The figures come a day before the BOE’s latest policy decision. As many central banks around the world shift into a more dovish mode, U.K. officials have been trying to push in the other direction, repeating a message that interest rates may have to rise more than the market currently anticipates if there’s a smooth Brexit.
Investors haven’t taken much heed given the continuing uncertainty over Britain’s exit from the European Union. Certainly in the short term, the latest inflation figures give policy makers breathing space to wait and keep interest rates on hold.
The BOE expects inflation to fall back below target this year. In May, it forecast that price growth would average 2.1% this quarter, easing to about 1.6% by late 2019.

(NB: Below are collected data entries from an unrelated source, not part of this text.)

Lemma runtime_refines_spec_witness :
  exists s', rt_run sample_ops (fst (set_aof_path "s.aof" (runtime_new sample_env 2, sample_fs []))) =
      ([true; true; true; false; true; true; true], s') /\
    forall id a, sp_regions (snd (spec_run 2 sample_ops spec_init)) !! id = Some a ->
      file_restores (snd s') "s.aof" id a.
Proof.
  apply (runtime_refines_spec sample_env 2 "s.aof" (sample_fs []) sample_ops).
  - simpl. set_solver.
  - reflexivity.
  - reflexivity.
  - vm_compute. reflexivity.
  - vm_compute. discriminate.
  - vm_compute. reflexivity.
Defined.

(** ** Faults during a checkpoint *)

(** Reading a log whose last append was cut short. *)
Lemma read_partial old new q :
  Forall wf_record old -> Forall wf_record new -> q `prefix_of` encode_records new ->
  exists m, read_bytes (mkReader (encode_records old ++ q)%list None) = Ok (old ++ take m new)%list.
Proof.
  intros Ho Hn [rest Hq].
  destruct (read_prefix (old ++ new) (length (encode_records old ++ q))) as (m & Hm & Hle & Hk & Hlt).
  { by apply Forall_app. }
  rewrite encode_records_app, Hq, app_assoc, take_app_length in Hm.
  exists (m - length old). rewrite Hm. f_equal.
  destruct (decide (m < length old)) as [Hsmall|]; [|by rewrite take_app_ge by lia].
  exfalso. specialize (Hlt ltac:(rewrite length_app; lia)).
  rewrite take_app_le in Hlt by lia.
  assert (length (encode_records (take (S m) old)) <= length (encode_records old)).
  { rewrite <- (take_drop (S m) old) at 2. rewrite encode_records_app, length_app. lia. }
  rewrite length_app in Hlt. lia.
Qed.

Lemma take_page_records epoch m pages :
  take m (page_records epoch pages) = page_records epoch (take m pages).
Proof. unfold page_records. by rewrite fmap_take. Qed.

(** Restoring after a prefix of a checkpoint's pages. *)
Lemma restores_prefix id ps epoch records initial last current m :
  0 < ps -> restores id records initial last -> (Z.of_nat (length last) <= isize_max)%Z ->
  length last = length current ->
  exists k, restores id (records ++ take m (page_records epoch (dirty_pages_of id ps current last)))
    initial (take (k * ps) current ++ drop (k * ps) last)%list.
Proof.
  intros Hps Hres Hmax Hl. rewrite take_page_records.
  destruct (dirty_pages_of_fit id ps current last Hps) as [Hfit Hids].
  set (pages := dirty_pages_of id ps current last) in *.
  destruct (replay_prefix id ps current last Hps Hl (take m pages) 0 (div_ceil (length current) ps))
    as (k & _ & Hk); [apply prefix_take|intros j Hj; by eapply pages_in_range|].
  exists k. change (take (k * ps) current ++ drop (k * ps) last)%list with (mix current last (k * ps)).
  rewrite <- Hk. change (mix current last (0 * ps)) with last.
  pose proof (restores_pages id id epoch (take m pages) records initial last Hres Hmax) as H.
  rewrite decide_True in H by done. apply H; [by apply Forall_take|].
  intros _. rewrite Hl. by apply Forall_take.
Qed.

Lemma dirty_pages_same id ps current : dirty_pages_of id ps current current = [].
Proof.
  unfold dirty_pages_of. apply elem_of_nil_inv. intros p (j & _ & Hne & _)%elem_of_dirty_from. done.
Qed.

Lemma dirty_pages_some id ps current last :
  0 < ps -> length last = length current -> current <> last ->
  exists p pages, dirty_pages_of id ps current last = p :: pages.
Proof.
  intros Hps Hl Hne. pose proof (replay_dirty_pages id ps current last Hps Hl) as H.
  destruct (dirty_pages_of id ps current last) as [|p pages]; [|by eauto]. by simpl in H.
Qed.

Definition with_faults (faults : list (option nat)) (w : world) : world :=
  mkWorld (files w) (denied w) faults (read_fault w).

(** The first write of an append fails without writing a byte. *)
Lemma append_delta_fails log delta w p pages :
  dr_dirty_pages delta = p :: pages ->
  append_delta log delta (with_faults [Some 0] w) =
  (set_file (log_path log) (file_bytes (log_path log) w) (with_faults [] w), Err DeviceError).
Proof.
  intros Hp. unfold append_delta, delta_records. rewrite Hp, fmap_cons. cbn [stm_iter].
  apply stm_bind_Err. unfold append_record. apply stm_bind_Err.
  unfold write_all; simpl. rewrite app_nil_r. done.
Qed.

(** What a checkpoint under any write faults leaves behind. *)
Lemma checkpoint_partial ps log records sp rt w faults id current boundary initial last :
  simulates ps log records sp (rt, w) ->
  sp_regions sp !! id = Some (AOpaque initial last) -> length last = length current ->
  exists rt' w' r m,
    checkpoint_host_region id current boundary (rt, with_faults faults w) = ((rt', w'), r) /\
    shadow_of id (state rt') = Some current /\ healthy (log_path log) w' /\
    read_committed (log_path log) w' =
      Ok (records ++ take m (page_records (next_epoch (state rt)) (dirty_pages_of id ps current last)))%list /\
    (length (dirty_pages_of id ps current last) <= m /\ (exists summary, r = Ok summary) \/
     exists e, r = Err (AppendAof (log_path log) e)).
Proof.
  intros Hsim Hsp Hl.
  destruct (host_delta_of_spec _ _ _ _ _ _ _ _ _ _ Hsim Hsp Hl) as (i & region & Hf & Hk & Hn & Hc).
  set (st' := bump_epoch _) in Hc. set (delta := mkDeltaRecord _ _ _ _) in Hc.
  destruct Hsim as [Hwf Hps Ha Hh Hfile Hr Hi Hnx Hg]; simpl in *.
  pose proof (Hg id) as Hid. rewrite Hsp, (region_of_find _ _ _ _ Hf) in Hid.
  destruct Hid as (_ & _ & _ & _ & Hmax & _).
  pose proof (wf_page_size _ Hwf) as Hpos. rewrite Hps in Hpos.
  destruct (dirty_pages_of_fit id ps current last Hpos) as [Hfit Hids].
  assert (Forall wf_record (delta_records delta)) as Hwr.
  { pose proof (find_region_range _ _ _ _ Hwf Hf). pose proof (wf_next_id _ Hwf).
    eapply (wf_page_records _ id (length current)); try done; [by apply Hwf|lia|by rewrite <- Hl]. }
  destruct (append_delta_writes log delta (with_faults faults w)) as (q & Hq & Hb & Hfr & Hres).
  destruct (append_delta log delta (with_faults faults w)) as [w' r'] eqn:Happ; simpl in *.
  change (file_bytes (log_path log) (with_faults faults w)) with (file_bytes (log_path log) w) in Hb.
  assert (healthy (log_path log) w') as Hh'.
  { eapply healthy_frame; [|exact Hfr]. by destruct Hh; constructor. }
  assert (shadow_of id st' = Some current) as Hsh.
  { unfold shadow_of, st'. by rewrite region_of_bump, (region_of_set _ _ _ _ _ _ Hf), decide_True. }
  assert (read_committed (log_path log) w' =
    read_bytes (mkReader (encode_records records ++ q)%list None)) as Hread.
  { by rewrite read_committed_healthy, Hb, Hfile. }
  destruct (checkpoint_host_region id current boundary (rt, with_faults faults w)) as [s r] eqn:Hcall.
  unfold checkpoint_host_region in Hcall. erewrite on_state_bind in Hcall by done.
  unfold mbind, stm_bind, append_to_aof in Hcall. simpl in Hcall. rewrite Ha, Happ in Hcall.
  destruct Hres as [[-> ->]|[[e ->] _]]; simpl in Hcall; injection Hcall as <- <-.
  - eexists _, w', _, (length (dirty_pages_of id ps current last)). split_and!; try done; [|left; eauto].
    rewrite Hread, <- encode_records_app, read_bytes_encoded by (by apply Forall_app).
    by rewrite take_page_records, take_ge by done.
  - destruct (read_partial records (delta_records delta) q Hr Hwr Hq) as [m Hm].
    eexists _, w', _, m. split_and!; try done; [by rewrite Hread|right; eauto].
Qed.

(** [C3] Crash consistency of a checkpoint: whatever write faults hit it, the
    log afterwards restores the region to the new contents up to some page
    boundary and the previous checkpoint after it, never to anything else, and
    restores every other region as before; when the call reports success it
    restores all of the new contents. *)
Theorem checkpoint_crash_consistent ps log records sp rt w faults id current boundary initial last :
  simulates ps log records sp (rt, w) ->
  sp_regions sp !! id = Some (AOpaque initial last) -> length last = length current ->
  let '((rt', w'), r) := checkpoint_host_region id current boundary (rt, with_faults faults w) in
  (exists k n, restore_region_from_aof_path w' (log_path log) id initial =
     (take (k * ps) current ++ drop (k * ps) last, Ok n)%list) /\
  ((exists summary, r = Ok summary) ->
     exists n, restore_region_from_aof_path w' (log_path log) id initial = (current, Ok n)) /\
  (forall id' a, id' <> id -> sp_regions sp !! id' = Some a -> file_restores w' (log_path log) id' a).
Proof.
  intros Hsim Hsp Hl. pose proof (sim_regions _ _ _ _ _ Hsim) as Hg.
  destruct (checkpoint_partial ps log records sp rt w faults id current boundary initial last Hsim Hsp Hl)
    as (rt' & w' & r & m & -> & _ & Hh & Hread & Hr).
  pose proof (Hg id) as Hid. rewrite Hsp in Hid.
  destruct (region_of id _) as [region|]; [|done]. destruct Hid as (_ & _ & _ & _ & Hmax & Hres).
  pose proof (wf_page_size _ (sim_wf _ _ _ _ _ Hsim)) as Hpos. rewrite (sim_ps _ _ _ _ _ Hsim) in Hpos.
  destruct (dirty_pages_of_fit id ps current last Hpos) as [Hfit Hids]. split_and!.
  - destruct (restores_prefix id ps (next_epoch (state rt)) records initial last current m Hpos Hres Hmax Hl)
      as [k Hk]. exists k. by eapply restore_from_file.
  - intros [summary ->]. destruct Hr as [[Hm _]|[e He]]; [|done].
    eapply restore_from_file; [done|]. rewrite take_page_records, take_ge by done.
    pose proof (restores_pages id id (next_epoch (state rt)) (dirty_pages_of id ps current last) records initial
      last Hres Hmax Hids) as H. rewrite decide_True, replay_dirty_pages in H by done.
    apply H. intros _. by rewrite Hl.
  - intros id' a Hne Ha. pose proof (Hg id') as Hag. rewrite Ha in Hag. rewrite take_page_records in Hread.
    apply (agree_other _ id _ (next_epoch (state rt)) (take m (dirty_pages_of id ps current last))) in Hag;
      [|done|by apply Forall_take].
    destruct (region_of id' _); [|done]. destruct a; simpl in Hag |- *.
    + eapply restore_from_file; [done|]. apply Hag.
    + intros buf Hb. eapply restore_from_file; [done|]. by apply Hag.
Qed.

(** The state after registering one region. *)
Definition sample_running : ConcordiaRuntime * world :=
  snd (rt_run [OpRegister 4096 [1; 2; 3; 4; 5]%Z]
         (fst (set_aof_path "s.aof" (runtime_new sample_env 2, sample_fs [])))).

Definition sample_spec : spec := mkSpec 2 {[1%Z := AOpaque [1; 2; 3; 4; 5]%Z [1; 2; 3; 4; 5]%Z]}.

Lemma sample_simulates :
  exists records, simulates 2 (mkAofDiskLog "s.aof") records sample_spec sample_running.
Proof.
  destruct (simulates_init sample_env 2 "s.aof" (sample_fs [])) as (w0 & Hs & Hnf & Hsim); [set_solver|done|].
  destruct (simulates_run _ _ [OpRegister 4096 [1; 2; 3; 4; 5]%Z] _ _ _ [true] sample_spec Hsim)
    as (s' & records & Hr & Hsim' & _); [done|done|done|done|].
  exists records. unfold sample_running. rewrite Hs. cbn [fst]. by rewrite Hr.
Qed.

Lemma checkpoint_crash_consistent_witness :
  let '((rt', w'), r) := checkpoint_host_region 1 [9; 9; 3; 9; 9]%Z "x"
      (fst sample_running, with_faults (repeat None 8 ++ [Some 3])%list (snd sample_running)) in
  exists k n, restore_region_from_aof_path w' "s.aof" 1 [1; 2; 3; 4; 5]%Z =
    (take (k * 2) [9; 9; 3; 9; 9] ++ drop (k * 2) [1; 2; 3; 4; 5], Ok n)%Z%list.
Proof.
  destruct sample_simulates as [records Hsim].
  pose proof (checkpoint_crash_consistent 2 (mkAofDiskLog "s.aof") records sample_spec
    (fst sample_running) (snd sample_running) (repeat None 8 ++ [Some 3])%list 1
    [9; 9; 3; 9; 9]%Z "x" [1; 2; 3; 4; 5]%Z [1; 2; 3; 4; 5]%Z Hsim eq_refl eq_refl) as H.
  destruct (checkpoint_host_region _ _ _ _) as [[rt' w'] r]. apply H.
Defined.

(** A failed checkpoint is lost for good: the shadow is refreshed before
    the log is written, so when the append fails the next checkpoint of the
    same contents finds nothing dirty, reports success and writes nothing, and
    the log still restores the old contents. *)
Theorem failed_checkpoint_lost ps log records sp rt w id current b1 b2 initial last :
  simulates ps log records sp (rt, w) ->
  sp_regions sp !! id = Some (AOpaque initial last) -> length last = length current ->
  current <> last ->
  exists rt1 w1 rt2 w2 summary n,
    checkpoint_host_region id current b1 (rt, with_faults [Some 0] w) =
      ((rt1, w1), Err (AppendAof (log_path log) DeviceError)) /\
    checkpoint_host_region id current b2 (rt1, w1) = ((rt2, w2), Ok summary) /\
    cs_dirty_pages summary = 0 /\
    restore_region_from_aof_path w2 (log_path log) id initial = (last, Ok n).
Proof.
  intros Hsim Hsp Hl Hne.
  destruct (host_delta_of_spec _ _ _ _ _ _ _ _ _ _ Hsim Hsp Hl) as (i & region & Hf & Hk & Hn & Hc).
  pose proof (simulates_restores _ _ _ _ _ _ _ Hsim Hsp) as [n Hn'].
  destruct Hsim as [Hwf Hps Ha Hh Hfile Hr Hi Hnx Hg]; simpl in *.
  pose proof (Hg id) as Hid. rewrite Hsp, (region_of_find _ _ _ _ Hf) in Hid.
  destruct Hid as (_ & _ & _ & _ & Hmax & _).
  pose proof (wf_page_size _ Hwf) as Hpos. rewrite Hps in Hpos.
  set (st' := bump_epoch _) in Hc. set (delta := mkDeltaRecord _ _ _ _) in Hc.
  destruct (dirty_pages_some id ps current last Hpos Hl Hne) as (p & pages & Hp).
  set (w1 := set_file (log_path log) (file_bytes (log_path log) w)%list (with_faults [] w)).
  assert (append_delta log delta (with_faults [Some 0] w) = (w1, Err DeviceError)) as Happ.
  { by rewrite (append_delta_fails log delta w p pages Hp). }
  assert (find_region id st' = Some (i, mkTrackedRegion (tr_id region) (tr_base_addr region)
    (tr_len region) (Some current) (tr_kind region))) as Hf'.
  { unfold st'. rewrite find_region_bump, (find_set_shadow _ _ _ _ _ _ Hf), decide_True; done. }
  assert (wf_state st') as Hwf' by (apply wf_bump; by eapply wf_set_shadow).
  eexists (set_state st' rt), w1, _, w1, _, n. split_and!.
  - unfold checkpoint_host_region. erewrite on_state_bind by done.
    apply stm_bind_Err. unfold append_to_aof; simpl. by rewrite Ha, Happ.
  - unfold checkpoint_host_region. erewrite on_state_bind.
    2: { simpl. eapply create_host_delta_eq; [done|]. apply opaque_region_Ok.
         split_and!; [exact Hf'|done|done|done]. }
    rewrite dirty_pages_same. unfold mbind, stm_bind, append_to_aof; simpl. by rewrite Ha.
  - done.
  - rewrite <- Hn'. unfold restore_region_from_aof_path. f_equal.
    rewrite !read_committed_healthy; [unfold w1; by rewrite file_bytes_set_file|done|].
    destruct Hh as [He Hd Hrf]. constructor; simpl; try done. rewrite lookup_insert_eq. by eexists.
Qed.
(* ===== verification/Nccl.v ===== *)
(** * Recovery of a collective ring ([zluda/src/impl/nccl_recovery.rs])

    Failures are classified, the failed rank is isolated, replaced and
    reintegrated.  The recovery state is a machine whose ring is always a list
    of distinct ranks in rank order, with at most the failed position changed. *)
From stdpp Require Import base numbers list strings gmap pretty.
From Stdlib Require Import ZArith Lia.
From S2P Require Import Prelude RustStr.

Local Open Scope Z_scope.

Inductive FaultClass : Type := Transient | Degraded | Permanent.
Inductive RecoveryAction : Type := Retry | Migrate | Replace.
Inductive NcclRecoveryPhase : Type := Healthy | Isolated | Restoring | Reintegrated.

#[global] Instance FaultClass_eq_dec : EqDecision FaultClass.
Proof. solve_decision. Defined.
#[global] Instance NcclRecoveryPhase_eq_dec : EqDecision NcclRecoveryPhase.
Proof. solve_decision. Defined.

Record NcclRecoveryDecision : Type := mkNcclRecoveryDecision {
  class : FaultClass;
  action : RecoveryAction;
  reason : string;
}.

Record NcclRecoveryState : Type := mkNcclRecoveryState {
  phase : NcclRecoveryPhase;
  original_nranks : Z;
  failed_rank : option Z;
  replacement_rank : option Z;
  active_ranks : list Z;
}.
Lemma load_bytes_ext m1 a1 m2 a2 n :
  (forall k, 0 <= k < Z.of_nat n -> load8 m1 (a1 + k) = load8 m2 (a2 + k)) -> load_bytes m1 a1 n = load_bytes m2 a2 n.
Proof.
  intros Hext. apply list_eq. intros k. destruct (decide (k < n)%nat).
  - rewrite !lookup_load_bytes by done. f_equal. apply Hext. lia.
  - rewrite !lookup_ge_None_2; [done|unfold load_bytes; rewrite length_fmap, length_seqZ; lia..].
Qed.

(** ** Theorems *)

(** [C28] A dirty-page scan run by the single block of the worker, in any order
    of its threads, refreshes the shadow to the current contents, marks in the
    bitmap that the checkpoint reads exactly the pages that differed, keeping
    marks already set, and touches no other memory. *)
Theorem dirty_scan_exact `{DeviceFloat} threads t m m' :
  t_op t = 7 -> 0 < threads -> scan_layout t -> runs threads 1 0 t m m' ->
  let len := Z.to_nat (page_bytes * t_numel t) in
  let bitmap m := load_bytes m (t_out0 t) (Z.to_nat (bitmap_len (t_numel t))) in
  load_bytes m' (t_in1 t) len = load_bytes m (t_in0 t) len /\
  load_bytes m' (t_in0 t) len = load_bytes m (t_in0 t) len /\
  (forall p, Z.of_nat p < t_numel t ->
     bitmap_bit (bitmap m') p = bitmap_bit (bitmap m) p ||
       page_differs m (page_of_current t (Z.of_nat p)) (page_of_shadow t (Z.of_nat p))) /\
  (forall x, ~ t_in1 t <= x < t_in1 t + page_bytes * t_numel t ->
     ~ t_out0 t <= x < t_out0 t + bitmap_len (t_numel t) -> load8 m' x = load8 m x).
Proof.
  intros Hop Ht Hlay Hrun. destruct (run_scan threads t m m' Hop Ht Hlay Hrun) as (D & HD & Hs). cbv zeta.
  assert (forall p, 0 <= p < t_numel t -> p ∈ D) as Hin.
  { intros p Hp. rewrite HD. apply elem_of_seqZ. lia. }
  destruct Hlay as (Hn & Hcs & Hcb & Hsb) eqn:E. split_and!.
  - apply load_bytes_ext. intros k Hk. rewrite Z2Nat.id in Hk by (unfold page_bytes; lia).
    pose proof (Z.div_mod k page_bytes ltac:(done)). pose proof (Z.mod_pos_bound k page_bytes ltac:(done)).
    assert (0 <= k / page_bytes < t_numel t).
    { split; [apply Z.div_pos; [lia|done]|]. apply Z.div_lt_upper_bound; [done|lia]. }
    replace (t_in1 t + k) with (page_of_shadow t (k / page_bytes) + k mod page_bytes) by (unfold page_of_shadow; lia).
    rewrite (sc_shadow _ _ _ _ Hs) by done. rewrite bool_decide_true by auto.
    unfold page_of_current. f_equal. lia.
  - apply load_bytes_ext. intros k Hk. rewrite Z2Nat.id in Hk by (unfold page_bytes; lia).
    unfold apart_ranges in *. apply (sc_frame _ _ _ _ Hs); lia.
  - intros p Hp. pose proof (bitmap_len_bound t (Z.of_nat p) ltac:(lia)).
    assert (Z.of_nat p / 8 < bitmap_len (t_numel t)).
    { apply Z.div_lt_upper_bound; [lia|]. pose proof (Z.div_mod (Z.of_nat p) 64 ltac:(lia)).
      pose proof (Z.mod_pos_bound (Z.of_nat p) 64 ltac:(lia)). lia. }
    assert (Z.of_nat (p / 8) = Z.of_nat p / 8) as Hdiv by (by rewrite Nat2Z.inj_div).
    rewrite !bitmap_bit_mem by lia. rewrite (sc_bits _ _ _ _ Hs).
    + by rewrite bool_decide_true by (apply Hin; lia).
    + pose proof (Z.div_mod (Z.of_nat p) 8 ltac:(lia)). pose proof (Z.mod_pos_bound (Z.of_nat p) 8 ltac:(lia)). lia.
  - apply Hs.
Qed.
(* ===== verification/Instrument.v ===== *)
(** * Safe points and resume records ([concordia_instrument.rs])

    Where a kernel can be interrupted, how its PTX is labelled there, and the
    layouts in which its live registers and its context are saved. *)
From stdpp Require Import base numbers list strings sets pretty.
From Stdlib Require Import ZArith Lia Ascii.
From S2P Require Import Prelude RustStr.

Local Open Scope Z_scope.

Inductive SafePointKind : Type := Entry | Barrier | Exit.

#[global] Instance SafePointKind_eq_dec : EqDecision SafePointKind.
Proof. solve_decision. Defined.

Record SafePoint : Type := mkSafePoint {
  sp_kind : SafePointKind;
  sp_line : nat;
  sp_label : string;
}.

Definition SASS_LIVE_STATE_MAGIC : Z := 0x43535353.
Definition SASS_LIVE_STATE_VERSION : Z := 1.
Definition SASS_LIVE_STATE_HEADER_BYTES : Z := 64.

Record SassLiveRegisterSlot : Type := mkSlot {
  slot_name : string;
  slot_offset : Z;
  slot_size : Z;
}.

Record SassLiveStateLayout : Type := mkLayout {
  ly_magic : Z;
  ly_version : Z;
  ly_header_bytes : Z;
  ly_record_bytes : Z;
  ly_slots : list SassLiveRegisterSlot;
}.

Definition CTX_RESUME_MAGIC : Z := 0x30585443.
Definition CTX_RESUME_VERSION : Z := 1.
Definition CTX_RESUME_HEADER_BYTES : Z := 48.

Inductive CtxResumeTarget : Type := NvidiaPtx | AmdRocm | IntelSpirv | TenstorrentTosa.

(** One constructor per message. *)
Inductive InstrumentError : Type :=
| UnsupportedTarget (value : string)
| PayloadOverflow
| RecordOverflow
| RegisterPayloadTooLarge
| SharedPayloadTooLarge
| RecordTooLarge
| UnsupportedRegister (raw : string).

(** Membership in the alternatives of a [match] arm. *)
Definition one_of (s : string) (l : list string) : bool := existsb (String.eqb s) l.

Definition target_parse (value : string) : outcome InstrumentError CtxResumeTarget :=
  let v := replace "_" "-" (to_ascii_lowercase (trim value)) in
  if one_of v ["nvidia"; "nvidia-ptx"; "ptx"] then Ok NvidiaPtx
  else if one_of v ["amd"; "amd-rocm"; "rocm"] then Ok AmdRocm
  else if one_of v ["intel"; "intel-spirv"; "spirv"; "level-zero"] then Ok IntelSpirv
  else if one_of v ["tenstorrent"; "tenstorrent-tosa"; "tosa"] then Ok TenstorrentTosa
  else Err (UnsupportedTarget v).
Definition set_duration (ns : Z) (l : RecordedKernelLaunch) : RecordedKernelLaunch :=
  mkRecordedKernelLaunch (kl_sequence_id l) (kl_timestamp_ns l) (kl_kernel_name l) (kl_module_handle l)
    (kl_function_handle l) (kl_grid_dim l) (kl_block_dim l) (kl_shared_mem_bytes l) (kl_stream_handle l)
    (kl_arguments l) (kl_input_memory l) (kl_output_memory l) (Some ns).

Definition record_pre_launch (now : Z) (p : LaunchParams) (s : RecordingSession) : Z * RecordingSession :=
  let '(sequence_id, s) := next_sequence s in
  let launch := launch_new sequence_id (elapsed_ns now s) p in
  (sequence_id, set_current (Some (set_arguments (lp_arguments p) launch)) s).

Definition count_kernel (h : ReplayTraceHeader) : ReplayTraceHeader :=
  mkReplayTraceHeader (th_magic h) (th_version h) (th_timestamp h) (th_source_backend h) (th_device_name h)
    (th_compute_capability h) (wrapping_add 64 (th_total_kernels h) 1) (th_total_memory_ops h)
    (th_compression h).

Definition record_post_launch (sequence_id execution_time_ns : Z) (s : RecordingSession) : RecordingSession :=
  match rs_current_launch s with
  | Some launch =>
      let t := rs_trace s in
      set_trace (mkReplayTrace (count_kernel (tc_header t)) (tc_ptx_sources t) (tc_allocations t)
                   (tc_kernel_launches t ++ [set_duration execution_time_ns launch]))
        (set_current None s)
  | None => s
  end.

Record RecordingStats : Type := mkRecordingStats {
  st_kernels_recorded : Z;
  st_allocations_tracked : Z;
  st_recording_duration_ns : Z;
  st_is_active : bool;
}.

Definition get_stats (now : Z) (s : RecordingSession) : RecordingStats :=
  mkRecordingStats (Z.of_nat (length (tc_kernel_launches (rs_trace s))))
    (Z.of_nat (size (dt_allocations (rs_dirty_tracker s)))) (elapsed_ns now s) (rs_active s).

(** ** The process-wide session *)
Definition recording_global : Type := option RecordingSession.

Definition is_recording_enabled (env : environment) : bool := from_option flag_value false (env "HETGPU_RECORD").

Definition is_recording_active (g : recording_global) : bool := from_option rs_active false g.

Definition start_recording (env : environment) (now start_time : Z) (source_backend : Backend)
    (device_name : string) (g : recording_global) : recording_global :=
  Some (session_start (session_new now start_time (recording_config_from_env env) source_backend device_name)).

Definition stop_recording `{TraceJson} : stm (recording_global * world) ReplayError string := fun '(g, w) =>
  match g with
  | Some s => let '((s, w), r) := session_stop (s, w) in ((Some s, w), r)
  | None => ((g, w), Err NoActiveSession)
  end.

(** The guard of the recording entry points: an active session. *)
Definition with_active {A} (idle : A) (f : RecordingSession -> A * RecordingSession) (g : recording_global)
    : A * recording_global :=
  match g with
  | Some s => if rs_active s then let '(a, s) := f s in (a, Some s) else (idle, g)
  | None => (idle, g)
  end.

Definition record_ptx_source (module_handle : Z) (ptx_source : string) (g : recording_global) : recording_global :=
  snd (with_active tt (fun s => (tt, register_ptx module_handle ptx_source s)) g).

Definition record_allocation (now device_addr size : Z) (alloc_type : AllocationType)
    : stm recording_global ReplayError unit := fun g =>
  let '(r, g) := with_active (Ok tt)
      (fun s => let '(s, r) := session_track_allocation now device_addr size alloc_type s in (r, s)) g in
  (g, r).

Definition record_deallocation (device_addr : Z) (g : recording_global) : recording_global :=
  snd (with_active tt (fun s => (tt, session_untrack_allocation device_addr s)) g).

Definition record_memory_dirty `{AllocationOrder} (device_addr size : Z) (g : recording_global) : recording_global :=
  snd (with_active tt (fun s => (tt, session_mark_dirty device_addr size s)) g).

Definition record_kernel_pre_launch (now : Z) (p : LaunchParams) (g : recording_global) : Z * recording_global :=
  with_active 0 (record_pre_launch now p) g.

Definition record_kernel_post_launch (sequence_id execution_time_ns : Z) (g : recording_global) : recording_global :=
  snd (with_active tt (fun s => (tt, record_post_launch sequence_id execution_time_ns s)) g).

Definition get_recording_stats (now : Z) (g : recording_global) : option RecordingStats := get_stats now <$> g.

The Bank of England is protective of its independence, especially amid the continued contentious discussion about the merits or otherwise of Brexit. Nevertheless, with central banks all over the world signalling a willingness to cut rates, it seems foolhardy of the Bank of England to continue to signal its willingness to raise rates.
The Pound found near-term support today against the Euro and rallied to break its short-term sequence of lower rally highs. That suggests even the glimmer of a rate hike, however unlikely, is enough to stoke investors to close shorts.
The FTSE-250 continues to pause below 20,000 and will need to continue to hold the January lows near 17,000 if continued scope for additional higher to lateral ranging is to be given the benefit of the doubt.